Thanks for ruining literally everything
 

Xe4

Banned
I'm speaking out of my arse... but the more we find... if there was anyway to constantly send a signal to them (be it flashing something, don't ask me how) then eventually we might come across a WAAAAY more advanced species....who could easily pick it up, and maybe travel to us in no time.

Then hopefully they are nice (and Trump is not a representative anymore) and they teach us their tech for quick travel.

For now, you would have to think that species from another planet would be humanoid, until proven differently.

We've actually done this quite a bit.

It's honestly a bad fucking idea. The chance that any aliens receiving it would be predatory in nature is probably low, but it's not something I'd wager the future of humanity on.

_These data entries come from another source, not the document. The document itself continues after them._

Lemma pipeline_routed rd mid cid :
  adds run_world (routed cfg out) (pipeline cfg out rd mid cid).
Proof.
  intros s. unfold pipeline, bind.
  pose proof (resolve_and_download_quiet rd mid cid s) as Hquiet.
  pose proof (resolve_and_download_result rd mid cid s) as Hres.
  destruct (resolve_and_download cfg out rd mid cid s) as [[got|e] s1]; simpl in *.
  - eapply grows_trans; [eapply grows_mono; [apply quiet_routed|exact Hquiet]|].
    apply route_and_relay_routed. apply Hres. reflexivity.
  - eapply grows_mono; [apply quiet_routed|exact Hquiet].
Qed.

Lemma release_quiet : adds run_world quiet (release out).
Proof.
  unfold release. apply steady_bind; [apply steady_get_locals|].
  intros l. apply steady_on_world, release_with_quiet.
Qed.

(** A run adds routed events only. *)
Lemma processDownloadAsync_routed rd mid cid w :
  grows (routed cfg out) w (snd (processDownloadAsync cfg out rd mid cid w)).
Proof.
  unfold processDownloadAsync.
  assert (adds run_world (routed cfg out)
            (try_finally (ignore_errors (pipeline cfg out rd mid cid)) (release out)))
    as H.
  { apply steady_try_finally; [apply steady_ignore_errors, pipeline_routed|].
    eapply adds_mono; [apply quiet_routed|apply release_quiet]. }
  specialize (H (no_locals, w)). unfold run_world in H.
  destruct (try_finally _ _ _) as [r s]. exact H.
Qed.

End Runs.

Lemma messageId_needs_object rd :
  JS.truthy (messageId_of rd) = true -> JS.truthy rd = true.
Proof. destruct rd; simpl; try discriminate; reflexivity. Qed.

Lemma processreport_accepted cfg out body w :
  JS.truthy (messageId_of (requestData_of body)) = true ->
  processreport cfg out body w
  = snd (processDownloadAsync cfg out (requestData_of body)
           (messageId_of (requestData_of body)) (conversationId_of (requestData_of body))
           (log_event (Respond 200 (acknowledgement out (messageId_of (requestData_of body))
                                       (conversationId_of (requestData_of body)))) w)).
Proof.
  intros Hid. unfold processreport.
  rewrite (messageId_needs_object _ Hid), Hid. reflexivity.
Qed.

Thanks for ruining literally everything

It's what I do : )
 

SkyOdin

Member
Not quite. Actually the vast, vast, vast majority of the universe is actually moving away from us faster than the speed of light. We could go quite far going say 99.9999 c, but would not be able to even get to the "edge" of our observable universe, much less circumnavigate it.

That isn't true. It isn't possible for something to move faster than the speed of light away from us. The speed of light is the limit of all movement for all frames of reference. Moving at the speed of light will let you catch anything, no matter what direction it is going or how fast it is going, given enough time.

If what you said was true, we couldn't even see the stuff out there in space. However, we can observe it, so therefore light from those distant galaxies is reaching us.

The reason we have a limit to how far we can see the universe is due to a different phenomenon. In short, what we see is the past. When we look at something 4 million light-years away, we see it as it was 4 million years ago. Eventually, we look out far enough in the past that it dates to the early era where space itself was opaque, blocking our sight.
 

Woorloog

Banned
That isn't true. It isn't possible for something to move faster than the speed of light away from us.

Actually it is, sorta. Because space itself expands at ever increasing speed, the universe eventually will have a "horizon" from our perspective. Though currently that is not an issue, but rather the "opaqueness" in the past as you note.